Divergent Minds Open the Gateway
- Deborah (Ellen) Wildish
- May 24, 2022
- 2 min read
Updated: Apr 6

Let’s set the stage: a serious corporate meeting, filled with time-limited agenda items. And then, an attendee shares a perspective that is quickly judged to be tangential, off-topic to the agenda item under discussion. What transpired? Perhaps the chair politely brought the meeting back “on topic”. More importantly, what creative idea or perspective resulted in a missed opportunity?
Divergent thinking has been associated with personality traits such as nonconformity and persistence. This can be annoying to colleagues or corporate leaders who simply want to maintain the status quo, get the job done and keep moving forward.
Creative problem solving requires divergent thinking. It employs curiosity, originality, and hinges upon freedom of expression and openness to change. When observing discourse of divergent thinkers, the quantity and scope of ideas may appear to be disconnected to the topic at hand. However, upon closer scrutiny, remote and unusual associations can be made, eventually forming a pattern that can lead to major innovation.
Studies have revealed lesser known, positive aspects of divergent thinking. It may be surprising that divergent thinking is rooted in logic and requires complex analytical cognitive processes, involving both right and left hemispheres of the brain. When thinking is unbiased and blinders are removed, divergent thinking yields multiple possibilities.
Barbara S. Marini’s dissertation (2017) reviewed studies of creative leadership traits that nurture divergent thinking. Examples include providing space, time, flexibility and most imperatively, patience to explore varied results.
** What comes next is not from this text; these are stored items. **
(** ** Connect, in full *)

(** X5. What [mei_init] returns once the connect request was made.  It
    returns [true] exactly when the [ioctl] returned 0 and, for a requested
    version above 0, the driver's version is the requested one.  The request
    carries the [guid] argument on the descriptor just opened.  On [true] the
    struct holds that descriptor and the driver's parameters; on [false] it
    is torn down; either way its [guid] and [verbose] are the arguments, not
    what it held before. *)
Theorem mei_init_outcome
        (sys : os) (h : trace) (me : mei) (guid : uuid_le) (req : Z)
        (verbose : bool) (f : Z) (uuid : uuid_le) (result : Z)
        (cl : mei_client) :
  In (EvIoctlConnect f uuid result cl)
     (snd (mei_init sys guid req verbose h me)) ->
  uuid = guid /\
  In (EvOpen "/dev/mei0" O_RDWR f)
     (snd (mei_init sys guid req verbose h me)) /\
  f <> -1 /\
  fst (mei_init sys guid req verbose h me)
  = Returned
      ((result =? 0)
       && negb ((req >? 0) && negb (protocol_version cl =? req)))
      (if (result =? 0)
          && negb ((req >? 0) && negb (protocol_version cl =? req))
       then Mk_mei guid true verbose (max_msg_length cl)
                   (protocol_version cl) f
       else Mk_mei guid false verbose 0 0 (-1)).
Proof.
  run_init. repeat step.
  all: intros Hc; pick Hc; try lia; try congruence.
  all: split; [reflexivity|].
  all: split; [left; reflexivity|].
  all: split; [assumption|reflexivity].
Qed.

Lemma mei_init_outcome_witness :
  In (EvIoctlConnect 3 MEI_MKHI_HIF_FIX 0 (Mk_mei_client 512 1))
     (snd (mei_init (mock_os mock_good) MEI_MKHI_HIF_FIX 1 false []
                    me_closed)) /\
  fst (mei_init (mock_os mock_good) MEI_MKHI_HIF_FIX 1 false [] me_closed)
  = Returned true me_ready.
Proof.
  assert (Hc : In (EvIoctlConnect 3 MEI_MKHI_HIF_FIX 0 (Mk_mei_client 512 1))
                  (snd (mei_init (mock_os mock_good) MEI_MKHI_HIF_FIX 1
                                 false [] me_closed))).
  { vm_compute. right. left. reflexivity. }
  split; [exact Hc|].
  exact (proj2 (proj2 (proj2 (mei_init_outcome
                                (mock_os mock_good) [] me_closed
                                MEI_MKHI_HIF_FIX 1 false 3 MEI_MKHI_HIF_FIX 0
                                (Mk_mei_client 512 1) Hc)))).
Defined.

(** ** The descriptors of a session *)

Lemma release_In (f : Z) (held : list Z) :
  In f held -> exists held', release f held = Some held' /\ incl held' held.
Proof.
  induction held as [|g rest IH]; simpl; [intros []|].
  intros Hin. destruct (Z.eqb_spec g f) as [->|Hne].
  - exists rest. split; [reflexivity|]. apply incl_tl, incl_refl.
  - destruct Hin as [Hg|Hin]; [congruence|].
    destruct (IH Hin) as [rest' [Hr Hi]]. rewrite Hr.
    exists (g :: rest'). split; [reflexivity|].
    intros x [Hx|Hx]; [left; exact Hx|right; apply Hi; exact Hx].
Qed.

Lemma release_head (f : Z) (held : list Z) :
  release f (f :: held) = Some held.
Proof. simpl. rewrite Z.eqb_refl. reflexivity. Qed.

Lemma fd_protocol_app (held : list Z) (e1 e2 : trace) :
  fd_protocol held (e1 ++ e2) =
  match fd_protocol held e1 with
  | Some held' => fd_protocol held' e2
  | None => None
  end.
Proof.
  revert held. induction e1 as [|ev e1 IH]; intros held; simpl;
    [reflexivity|].
  destruct ev; simpl; rewrite ?IH; try reflexivity.
  destruct (release fd0 held); [apply IH|reflexivity].
Qed.

Lemma mei_init_fd_protocol
      (sys : os) (h : trace) (me : mei) (guid : uuid_le) (req : Z)
      (verbose : bool) (held : list Z) :
  exists held',
    fd_protocol held (snd (mei_init sys guid req verbose h me)) = Some held' /\
    incl held held' /\
    holds_fd held' (final_state (fst (mei_init sys guid req verbose h me))) /\
    incl (closes (snd (mei_init sys guid req verbose h me)))
         (opens (snd (mei_init sys guid req verbose h me))).
Proof.
  unfold holds_fd. run_init. repeat step.
  all: eexists; split; [reflexivity|].
  all: split; [auto using incl_refl, incl_tl|].
  all: split; [first [ left; reflexivity | left; assumption
                     | right; left; reflexivity ]|].
  all: auto using incl_refl, incl_nil_l.
Qed.

(** X6. [mei_init] closes no descriptor but the one it opened itself.
    Whatever descriptors the process holds on entry, it still holds them all
    after the call, the one in the struct included: a second [mei_init]
    without a [mei_deinit] in between overwrites [fd] and leaves the old
    descriptor open.  The descriptor the struct holds afterwards, if any, is
    one the process holds. *)
Theorem mei_init_keeps_held_descriptors
        (sys : os) (h : trace) (me : mei) (guid : uuid_le) (req : Z)
        (verbose : bool) (held : list Z) :
  exists held',
    fd_protocol held (snd (mei_init sys guid req verbose h me)) = Some held' /\
    incl held held' /\
    holds_fd held' (final_state (fst (mei_init sys guid req verbose h me))) /\
    incl (closes (snd (mei_init sys guid req verbose h me)))
         (opens (snd (mei_init sys guid req verbose h me))).
Proof.
  unfold holds_fd. run_init. repeat step.
  all: eexists; split; [reflexivity|].
  all: split; [auto using incl_refl, incl_tl|].
  all: split; [first [ left; reflexivity | left; assumption
                     | right; left; reflexivity ]|].
  all: auto using incl_refl, incl_nil_l.
Qed.

Ltac close_held Hinv :=
  first
    [ eexists; split; [reflexivity|]; first [exact Hinv|left; reflexivity]
    | let Hin := fresh "Hin" in
      let held' := fresh "held'" in
      let Hr := fresh "Hr" in
      destruct Hinv as [Hinv|Hin]; [congruence|];
      destruct (release_In _ _ Hin) as [held' [Hr _]]; rewrite Hr;
      eexists; split; [reflexivity|left; reflexivity] ].

Lemma mei_send_msg_fd_protocol
      (sys : os) (h : trace) (me : mei) (buffer : list byte)
      (len timeout : Z) (held : list Z) :
  holds_fd held me ->
  exists held',
    fd_protocol held (snd (mei_send_msg sys buffer len timeout h me))
    = Some held' /\
    holds_fd held'
             (final_state (fst (mei_send_msg sys buffer len timeout h me))).
Proof.
  unfold holds_fd. intros Hinv. run_send. repeat step.
  all: close_held Hinv.
Qed.

Lemma mei_recv_msg_fd_protocol
      (sys : os) (h : trace) (me : mei) (buffer : list byte)
      (len timeout : Z) (held : list Z) :
  holds_fd held me ->
  exists held',
    fd_protocol held (snd (mei_recv_msg sys buffer len timeout h me))
    = Some held' /\
    holds_fd held'
             (final_state (fst (mei_recv_msg sys buffer len timeout h me))).
Proof.
  unfold holds_fd. intros Hinv. run_recv. repeat step.
  all: close_held Hinv.
Qed.

Lemma mei_deinit_fd_protocol (h : trace) (me : mei) (held : list Z) :
  holds_fd held me ->
  exists held',
    fd_protocol held (snd (mei_deinit h me)) = Some held' /\
    holds_fd held' (final_state (fst (mei_deinit h me))).
Proof.
  unfold holds_fd. intros Hinv. rewrite mei_deinit_run. cbn.
  destruct (Z.eqb_spec (fd me) (-1)); cbn.
  all: close_held Hinv.
Qed.

Lemma run_op_fd_protocol
      (sys : os) (o : op) (h : trace) (me : mei) (held : list Z) :
  holds_fd held me ->
  exists held',
    fd_protocol held (snd (run_op sys o h me)) = Some held' /\
    holds_fd held' (final_state (fst (run_op sys o h me))).
Proof.
  intros Hinv. destruct o as [g v b|b l t|b l t|]; simpl.
  - destruct (mei_init_fd_protocol sys h me g v b held)
      as [held' [Hp [_ [Hh _]]]].
    unfold bind, ret.
    destruct (mei_init sys g v b h me) as [[r s|c s] e]; cbn in *;
      rewrite ?app_nil_r; eauto.
  - destruct (mei_send_msg_fd_protocol sys h me b l t held Hinv)
      as [held' [Hp Hh]].
    unfold bind, ret.
    destruct (mei_send_msg sys b l t h me) as [[r s|c s] e]; cbn in *;
      rewrite ?app_nil_r; eauto.
  - destruct (mei_recv_msg_fd_protocol sys h me b l t held Hinv)
      as [held' [Hp Hh]].
    unfold bind, ret.
    destruct (mei_recv_msg sys b l t h me) as [[r s|c s] e]; cbn in *;
      rewrite ?app_nil_r; eauto.
  - apply mei_deinit_fd_protocol. exact Hinv.
Qed.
The principles of equity, diversity and inclusion can be applied to thinking styles. The corporate challenge is to strike a balance in thinking styles and invite divergent thinking at all corporate levels. This begins with creating an idea tolerant work environment that defers judgment, permits provocative questions, and explores unusual perspectives. This requires allocating time for open discussion and structured brainstorming.
Everyone has a role in creating a healthy corporate culture for major innovation. Divergent thinkers require a psychologically safe work environment, without being viewed as instigators of overwhelm. Convergent thinkers are called to task once all ideas and perspectives are on the table. Moreover, research has confirmed that preferred thinking styles are innate but can also be learned. Everyone can expand their divergent thinking skills through specialized coaching, available at Cinder to Flame. Here’s a thought-provoking quote from John Maeda:
“Our economy is built upon convergent thinkers, people that execute things, get them done. But artists and designers are divergent thinkers: they expand the horizon of possibilities.”
Cinder to Flame helps Corporations solve complex challenges with strategic services that energize people, fuel a healthy corporate culture and ignite major innovation.
Divergent minds are the key to opening the gateway to sustainable, quality living.